- [Goal of the exercise]:
Copy out, exactly, the first line of the entries below and every line after it through the one containing "[PROFILE_FACTORS], the engine".

Saved data entries:
--------------------------------

(** * Snap-Fit Calculator: the calculation engine and the parametric sweep

    A shallow embedding of [SnapFitCalc.py]: the profile catalog
    [PROFILE_FACTORS], the engine [calculate_snap_fit], the table
    [default_inputs] and the loop of the Parametric Study tab.

    Numbers.  The script computes with Python floats and with
    [numpy.float64] scalars.  Both are modelled over the reals: every
    operation is exact and nothing overflows.  A Python float is a real;
    a [numpy.float64] is a real, an infinity or a nan.  What the two
    kinds of number do differently is kept: a Python float divided by a
    Python zero raises [ZeroDivisionError], while a division in which a
    [numpy.float64] takes part never raises and yields an infinity or a
    nan.  The reals have one zero, read as the positive zero of the
    floats, so a number that is not zero divided by zero is the infinity
    of the sign of the number.  [np.tan] is the real tangent, meaningful
    where the cosine is not zero. *)

From Stdlib Require Import Reals Lra Lia String List Bool Arith.
Import ListNotations.

Local Open Scope R_scope.

(* ================================================================== *)
(** * Exceptions                                                        *)
(* ================================================================== *)

Inductive exn : Set :=
| KeyError
| TypeError
| ZeroDivisionError.

Inductive exc (A : Type) : Type :=
| Ok (a : A)
| Raise (e : exn).

Arguments Ok {A} a.
Arguments Raise {A} e.

Definition bind {A B : Type} (m : exc A) (k : A -> exc B) : exc B :=
  match m with
  | Ok a => k a
  | Raise e => Raise e
  end.

Declare Scope py_scope.
Delimit Scope py_scope with py.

--------------------------------

- [Reply to the task]:
(** * Snap-Fit Calculator: the calculation engine and the parametric sweep

    A shallow embedding of [SnapFitCalc.py]: the profile catalog
    [PROFILE_FACTORS], the engine [calculate_snap_fit], the table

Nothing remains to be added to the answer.